Yes. America stumbles about in a drunken stupor. We urinate words on the internets, collectively belch at town hall meetings (which hardly are held in towns or halls), and joust at windmills daily when Quixote himself would turn around and gallop to the nearest Diprivan factory. Sweet Milk Of Amnesia — maybe MJ had it right.
I’ll try not to take such a pessimistic or existentialist view here. Whether low-grade morons can be restored (they can’t) to a functioning level complete with cognitive processes, synapses, dendrites, and the proper firing of neurons is not for me to decide. In any event, the humongo upward spike on the stupidity scale really doesn’t matter. Does it? In fact, it’s probably not even there. Maybe everyone’s all Einstein, all the time, on all matters. However, just in case we’re not all operating on an E=MC2 stratosphere, I think it wise to formulate some kind of plan. A plan to fix the stupid dumb-dumbs. Like me.
We should focus on being productive, honest, and straightforward members of America. Everyone’s doing it! I so desperately want to get on the road to Wellville. As I write, I realize there’s no need to harp on the similarities between proctology and neurology while looking at a culture of the American brain in a petri dish. That would be rude. I will try a softer approach. One not elitist in any way.
The first step to overcoming a problem is admitting to having one — we’re all shit heads. No Amy Weinhouse defenses for this pillar of the blog community. I’m taking this country to “stupid” rehab.
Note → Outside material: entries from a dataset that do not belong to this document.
Lemma est_add_range v m : 0 <= m < 2 ^ 60 -> 0 <= (if w_est v <? cwnd_prior v then u64 (m * 9) / 17 else m) <= m.
Proof.
  intros Hm. destruct (_ <? _); [|lia]. rewrite u64_small by (unfold is_u64; lia).
  split; [apply Z.div_pos; lia|apply Z.div_le_upper_bound; lia].
Qed.

Lemma app_limited_ok hi w thresh v start_ts duration :
  vars_ok lo hi w thresh v -> vars_ok lo hi w thresh (set_app_limited start_ts duration v).
Proof. by intros []. Qed.

Lemma avoidance_ok hi cubic c app_limited ack ts :
  cubic_inv hi cubic c -> ssthresh c <= cwnd c -> 0 <= ca_bytes_delivered ack -> hi + growth (ca_bytes_delivered ack) <= CC_LIMIT ->
  exists cubic' c', cubic_avoidance cubic c app_limited ack ts = Ok (cubic', c') /\ same_recovery c c' /\
    cubic_inv (hi + growth (ca_bytes_delivered ack)) cubic' c'.
Proof.
  intros Hinv Hca Hb Hg. destruct (cubic_lo _ _ _ Hinv) as (Hl & Hc & Hm). unfold cubic_avoidance. set (bytes := ca_bytes_delivered ack) in *.
  pose proof (growth_pos mss lo bytes Hb ltac:(lia) ltac:(lia)) as Hgp. pose proof Hinv as [[[Hm1 Hm2] Hlo Hhi _] Hv Hu].
  pose proof (bytes_bound mss lo hi bytes (max_tx_udp_payload_size c) Hb Hlo ltac:(unfold MIN_PAYLOAD in *; lia) Hm2 ltac:(lia) Hg) as Hbn.
  destruct (cubic_mono hi (hi + growth bytes) cubic c ltac:(lia) Hinv) as [Hw0 Hv0 Hu0]. destruct app_limited.
  { do 2 eexists. split; [done|]. split; [apply same_recovery_refl|]. destruct (_ =? UINT64_MAX); [|by split].
    split; [done| |done]. by apply app_limited_ok. }
  set (v := if app_limited_start_ts _ =? UINT64_MAX then _ else _).
  assert (Hv' : vars_ok lo hi (cwnd c) (ssthresh c) v) by (unfold v; destruct (_ =? UINT64_MAX); [done|by apply app_limited_ok]).
  clearbody v. clear Hv Hv0. destruct Hv' as [Vm Ve [Vp Vpe] Vs Vf]. unfold CC_LIMIT in *. set (t := u64 (ts - _)). clearbody t.
  pose proof (w_cubic_range v c t ltac:(lia)) as Hw1. pose proof (w_cubic_range v c (u64 (t + smoothed_rtt c)) ltac:(lia)) as Hw2.
  destruct (target_range c (cubic_cc_compute_w_cubic v c (u64 (t + smoothed_rtt c))) ltac:(lia) Hw2) as [Ht1 Ht2].
  set (wc := cubic_cc_compute_w_cubic v c t) in *. set (target := cubic_target c _) in *. clearbody wc target.
  rewrite (u64_small (bytes * _)) by (unfold is_u64; lia).
  destruct (remainder_step (bytes * max_tx_udp_payload_size c) (pending_est_bytes_acked v) (cwnd c)) as (-> & Hrem & Hmod & Hm0 & Hmb); [lia|lia|lia|].
  unfold div64 at 1. rewrite (proj2 (Z.eqb_neq (cwnd c) 0)) by lia. cbn [bind]. rewrite Hrem, (proj2 (Z.ltb_lt _ (cwnd c))) by lia.
  pose proof (increase_bound mss lo (cwnd c) (max_tx_udp_payload_size c) bytes ltac:(lia) ltac:(unfold MIN_PAYLOAD in *; lia) Hb) as Hinc.
  set (r := _ mod cwnd c) in *. set (m := (_ + _) / cwnd c) in *. clearbody r m.
  pose proof (est_add_range v m ltac:(lia)) as Hadd. set (add := if w_est v <? cwnd_prior v then _ else m) in *. clearbody add.
  assert (Hest : w_est v + add <= hi + growth bytes) by (unfold CcSpec.growth, MIN_PAYLOAD in *; lia).
  rewrite (u64_small (w_est v + add)) by (unfold is_u64; lia).
  destruct (window_step hi c (max_tx_udp_payload_size c) (w_est v + add) target wc (pending_bytes_acked v) r (hi + growth bytes))
    as (w & pending & Heq & Hw & Hw3 & Hpend & Hsum); try lia.
  { destruct Vf as [Hf|[->|Hf]]; [unfold UINT64_MAX in *; lia|lia|lia]. }
  destruct (if wc <? _ then _ else _) as [[w' p']| |] in Heq |- *; cbn [bind] in *; [|done..]. injection Heq as -> ->.
  destruct (set_pacing_rate_run (set_cwnd w c)) as (i & q & ->); [cbn; lia|]. cbn [bind]. do 2 eexists. split; [done|].
  split; [by etransitivity; [apply same_set_window|apply same_set_pacing]|]. split; [|cbn|done].
  - eapply window_ext; [apply (window_set _ _ _ c w (ssthresh c) (congestion_recovery_start_ts c) Hw0 Hw)| |]; done.
  - split; cbn; [lia|lia|lia|exact Hsum|]. destruct Vf as [?|[?|?]]; [by left|right; by left|right; right; lia].
Qed.
(** ** The callbacks *)
Lemma ack_recv_ok hi cubic c rst ack ts :
  cubic_inv hi cubic c -> 0 <= ca_bytes_delivered ack -> hi + growth (ca_bytes_delivered ack) <= CC_LIMIT ->
  cubic_done (hi + growth (ca_bytes_delivered ack)) c rst (ngtcp2_cc_cubic_cc_on_ack_recv cubic c rst ack ts).
Proof.
  intros Hinv Hb Hg. destruct (cubic_lo _ _ _ Hinv) as (Hl & Hc & Hm). unfold ngtcp2_cc_cubic_cc_on_ack_recv.
  pose proof (growth_pos mss lo (ca_bytes_delivered ack) Hb ltac:(lia) ltac:(lia)) as Hgp. destruct (_ || _).
  { apply cubic_done_intro; [apply same_recovery_refl|by left|]. apply (cubic_mono hi); [lia|done]. }
  set (round_start := next_round_delivered cubic <=? _). set (app_limited := _ && _).
  set (cubic1 := if round_start then set_next_round_delivered _ _ else _). set (rst1 := if round_start then _ else rst).
  assert (Hinv1 : cubic_inv hi cubic1 c) by (unfold cubic1; destruct round_start; [|done]; by destruct Hinv).
  assert (Hrst : same_rst rst rst1) by (unfold rst1; destruct round_start; [by right|by left]). clearbody cubic1 rst1 app_limited round_start.
  destruct (Z.ltb_spec (cwnd c) (ssthresh c)) as [Hlt|Hge].
  - destruct (slow_start_ok hi cubic1 c round_start app_limited ack ts Hinv1 Hb Hg) as (cubic' & c' & -> & ? & ?). by apply cubic_done_intro.
  - destruct (avoidance_ok hi cubic1 c app_limited ack ts Hinv1 Hge Hb Hg) as (cubic' & c' & -> & ? & ?). by apply cubic_done_intro.
Qed.

Lemma congestion_ok hi cubic c rst sent_ack ts :
  cubic_inv hi cubic c -> cubic_done hi c rst (ngtcp2_cc_cubic_cc_congestion_event cubic c rst sent_ack ts).
Proof.
  intros Hinv. pose proof (cubic_lo _ _ _ Hinv) as (Hl & Hc & Hm). pose proof Hinv as [Hw _ _]. pose proof Hw as [[Hm1 Hm2] Hlo Hhi _].
  destruct sent_ack as [sent_ts ack]. unfold ngtcp2_cc_cubic_cc_congestion_event, MIN_PAYLOAD in *.
  destruct (in_congestion_recovery _ _); [apply cubic_done_intro; [apply same_recovery_refl|by left|done]|].
  set (cubic1 := if undo_cwnd cubic <? cwnd c then _ else cubic).
  assert (Hinv1 : cubic_inv hi cubic1 c).
  { unfold cubic1. destruct (_ <? _); [|done]. destruct Hinv as [? Hv _]. split; [done|done|]. right. cbn. split; [lia|done]. }
  clearbody cubic1. clear Hinv. destruct Hinv1 as [_ Hv Hu]. rewrite !(u64_small (2 * _)) by (unfold is_u64; lia).
  rewrite (u64_small (cwnd c * 17)), (u64_small (cwnd c * 7)) by (unfold is_u64; lia).
  set (n := max_tx_udp_payload_size c) in *. set (wm := if cwnd c <? _ then _ else _).
  assert (Hwm : cwnd c * 17 / 20 <= wm <= cwnd c).
  { assert (cwnd c * 17 / 20 <= cwnd c) by (apply Z.div_le_upper_bound; lia). unfold wm. destruct (_ <? _); lia. }
  set (th := if u64 _ <? cwnd c then _ else _). assert (Hth : th <= cwnd c * 7 / 10) by (unfold th; destruct (u64 (_ * 2) <? cwnd c); lia).
  clearbody wm th. assert (H7 : cwnd c * 7 / 10 <= cwnd c * 17 / 20).
  { apply Z.div_le_lower_bound; [lia|]. pose proof (Z.mul_div_le (cwnd c * 7) 10). lia. }
  rewrite (proj2 (Z.leb_le (Z.max th (2 * n)) (Z.max wm (2 * n)))) by lia. unfold div64. rewrite (proj2 (Z.eqb_neq n 0)) by lia. cbn [bind].
  set (thresh := Z.max th (2 * n)). assert (Ht : 2 * 1200 <= thresh <= hi) by (unfold thresh; lia).
  destruct (set_pacing_rate_run (set_window thresh thresh ts c)) as (i & q & ->); [cbn; lia|]. cbn [bind].
  apply cubic_done_intro; [by etransitivity; [apply same_set_window|apply same_set_pacing]|by left|]. split; cbn.
  - eapply window_ext; [apply (window_set _ _ _ c thresh thresh ts Hw); lia| |]; done.
  - split; cbn; rewrite ?Zdiv_0_l; lia.
  - done.
Qed.

Lemma spurious_ok hi cubic c rst ts :
  cubic_inv hi cubic c -> cubic_done hi c rst (ngtcp2_cc_cubic_cc_on_spurious_congestion cubic c rst tt ts).
Proof.
  intros Hinv. pose proof (cubic_lo _ _ _ Hinv) as (Hl & Hc & Hm). destruct Hinv as [Hw Hv Hu].
  unfold ngtcp2_cc_cubic_cc_on_spurious_congestion. destruct (Z.ltb_spec (cwnd (set_recovery_start UINT64_MAX c)) (undo_cwnd cubic)) as [Hlt|Hge].
  - cbn in Hlt. destruct Hu as [Hu|[Hr Hu]]; [lia|].
    destruct (set_pacing_rate_run (set_window (undo_cwnd cubic) (undo_ssthresh cubic) (congestion_recovery_start_ts (set_recovery_start UINT64_MAX c))
      (set_recovery_start UINT64_MAX c))) as (i & q & ->); [cbn; lia|]. cbn [bind]. apply cubic_done_intro; [|by left|].
    + etransitivity; [apply same_set_window|]. etransitivity; [apply same_set_window|apply same_set_pacing].
    + split; [|done|by left]. eapply window_ext; [apply (window_set _ _ _ c (undo_cwnd cubic) 0 0 Hw); lia| |]; done.
  - cbn [bind]. apply cubic_done_intro; [apply same_set_window|by left|]. split; [|done|by left]. by eapply window_ext; [exact Hw| |].
Qed.

(** The state after a reset, with any window. *)
Lemma reset_inv hi c : window_ok hi c -> ssthresh c = UINT64_MAX \/ lo = 1 -> cubic_inv hi cubic_reset_state c.
Proof. intros Hw Ht. pose proof Hw as [? ? ? ?]. unfold MIN_PAYLOAD in *. split; [done| |by left]. apply vars_reset_ok; [lia|done]. Qed.

Lemma persistent_ok hi cubic c rst ts :
  cubic_inv hi cubic c -> lo = 1 -> cubic_done hi c rst (ngtcp2_cc_cubic_cc_on_persistent_congestion cubic c rst tt ts).
Proof.
  intros Hinv Hone. pose proof (cubic_lo _ _ _ Hinv) as (Hl & Hc & Hm). destruct Hinv as [Hw _ _]. pose proof Hw as [[? ?] _ Hhi _].
  unfold ngtcp2_cc_cubic_cc_on_persistent_congestion, cubic_cc_reset, MIN_PAYLOAD in *.
  destruct (init_pacing_rate_run c) as (i & q & ->); [lia|]. cbn [bind].
  set (c0 := set_window _ _ _ (set_pacing i q c)).
  assert (Hc0 : 1 <= cwnd c0 <= hi) by (cbn; rewrite u64_small by (unfold is_u64; lia); lia).
  destruct (set_pacing_rate_run c0) as (i' & q' & ->); [lia|]. cbn [bind]. apply cubic_done_intro; [|by left|].
  - etransitivity; [apply same_set_pacing|]. etransitivity; [apply same_set_window|apply same_set_pacing].
  - apply reset_inv; [|by right]. eapply window_ext; [apply (window_set _ _ _ c (cwnd c0) 0 0 Hw); lia| |]; done.
Qed.

Lemma reset_ok hi cubic c rst ts :
  cubic_inv hi cubic c ->
  cubic_done hi c rst (ngtcp2_cc_cubic_cc_reset cubic
    (set_window (ngtcp2_cc_compute_initcwnd (max_tx_udp_payload_size c)) UINT64_MAX UINT64_MAX c) rst tt ts).
Proof.
  intros [Hw _ _]. set (c0 := set_window _ _ _ c). unfold ngtcp2_cc_cubic_cc_reset, cubic_cc_reset.
  pose proof (window_reset mss lo hi c UINT64_MAX Hw) as Hw0. fold c0 in Hw0. pose proof Hw0 as [_ Hlo _ Hc]. unfold MIN_PAYLOAD in *.
  destruct (init_pacing_rate_run c0) as (i & q & ->); [lia|]. cbn [bind].
  apply cubic_done_intro; [by etransitivity; [apply same_set_window|apply same_set_pacing]|by left|].
  apply reset_inv; [|by left]. by eapply window_ext; [exact Hw0| |].
Qed.

#[export] Instance cubic_laws : CcLaws cubic_cc mss lo cubic_inv.
Proof.
  split; cbn [cc_call cubic_cc on_pkt_acked on_pkt_lost congestion_event on_spurious_congestion on_persistent_congestion on_ack_recv
    on_pkt_sent cc_reset].
  - intros hi hi' s c. apply cubic_mono.
  - intros hi s c c'. apply cubic_ext.
  - intros hi s c [[] _ _]. lia.
  - intros hi s c n [[? ? ? ?] Hv Hu] Hn. split; [|done|done]. split; cbn; try done. lia.
  - intros hi s c rst pkt ts Hinv Hl Hg. apply cubic_done_intro; [apply same_recovery_refl|by left|].
    pose proof (cubic_lo _ _ _ Hinv) as (? & ? & ?). pose proof (growth_pos mss lo (pk_pktlen pkt) Hl ltac:(lia) ltac:(lia)).
    eapply cubic_mono; [|exact Hinv]. lia.
  - intros. by apply cubic_done_intro; [apply same_recovery_refl|left|].
  - intros. by apply congestion_ok.
  - intros. by apply spurious_ok.
  - intros. by apply persistent_ok.
  - intros. by apply ack_recv_ok.
  - intros. by apply cubic_done_intro; [apply same_recovery_refl|left|].
  - intros. by apply (reset_ok hi s c rst ts).
Qed.
End Cubic.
Those who rightly claim to know everything (because they clearly do) can leave the group and go about their smarty-pants lives. Sorts of this variety are too intellectually honest and need read no further.
I only have time for Step One for those willing to press on. Go to your favorite social networking site or gulag and introduce yourself. Here’s an example: “Hello. My name’s Cube. I’m an American. I’m stupid.”
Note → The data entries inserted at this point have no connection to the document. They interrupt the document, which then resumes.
(** What follows the loop. *)
Definition congestion_on_loss st ack (run : lost_run) (latest_ts period pto ts : Z) : res (state * ngtcp2_cc_ack) :=
  if lr_bytes_lost run =? 0 then Ok (st, ack) else
  let* st := ecn_on_loss st (lr_ecn_lost run) pto ts in
  let ack := mk_cc_ack (ca_bytes_delivered ack) (lr_bytes_lost run) (ca_pkt_delivered ack) (ca_largest_pkt_sent_ts ack) (ca_rtt ack) in
  let* st := call_cc (congestion_event cc) (latest_ts, ack) ts st in
  let loss_window := u64 (latest_ts - lr_oldest_ts run) in
  if (ns_id (ld_ns st) =? NGTCP2_PKTNS_ID_APPLICATION) && negb (loss_window =? 0) && (period <=? loss_window) then
    let rtt := cp_initial_rtt (ld_par st) in
    let cstat := ld_cstat st in
    let st := put_cstat (set_rtt (latest_rtt cstat) UINT64_MAX rtt (rtt / 2) UINT64_MAX cstat) st in
    let* st := call_cc (on_persistent_congestion cc) tt ts st in
    Ok (st, ack)
  else Ok (st, ack).

(** The outer loop. *)
Fixpoint detect_loop (fuel : nat) st it ack (loss_delay pkt_thres pto ts : Z) : res (Z * state * ngtcp2_cc_ack) :=
  match fuel with
  | O => Fault
  | Datatypes.S fuel =>
      if ngtcp2_ksl_it_end (rtb_ents (ld_rtb st)) it then Ok (0, st, ack) else
      let* (p, ent) := rtb_ent_at (ld_rtb st) it in
      if ent_has ent NGTCP2_RTB_ENTRY_FLAG_LOST_RETRANSMITTED then Ok (0, st, ack) else
      let* (lost, st) := rtb_pkt_lost st ent loss_delay pkt_thres ts in
      if lost then
        let run := mk_lost_run (ent_ts ent) (ent_pkt_num ent + 1) 0 0 in
        let period := congestion_period (ld_par st) (ld_cstat st) in
        let start_ts := Z.max (cp_handshake_confirmed_ts (ld_par st)) (first_rtt_sample_ts (ld_cstat st)) in
        let* (rv, st, run) := lost_loop (Datatypes.S fuel) st it run (ent_ts ent) period start_ts ts in
        if negb (rv =? 0) then Ok (rv, st, ack) else
        let* (st, ack) := congestion_on_loss st ack run (ent_ts ent) period pto ts in
        Ok (0, st, ack)
      else detect_loop fuel st (ngtcp2_ksl_it_next (rtb_ents (ld_rtb st)) it) ack loss_delay pkt_thres pto ts
  end.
Wow! That was like Zest for my skull innards. You know that shower one takes after a night of debauchery? A particular shower used to cleanse yourself from multiple elixirs and bodily fluids which travelled ungodly distances, got on your suit, and somehow hit the ceiling fan? That shower. It feels so good. Hose yourself down. Admit you are stupid. Come clean.
Only after admitting your problem will you see “facts” are now called “tweets” and keyboards alone are intrinsically capable of springing truth everlasting.
America deserves this vision. Just take that first step with me. Admit to being dim and you will see the light I like to call Salvation.
I offer no apologies. I know I know nothing. But at least I know that.
So, rinse off them beanies and weenies and you too will see clearly! Once you have vision and perspective, you’ll be able to have intelligent conversations with super smart people like Palin supporters, mighty Red Staters, Ditto Heads, and Glen Beck ball suckers.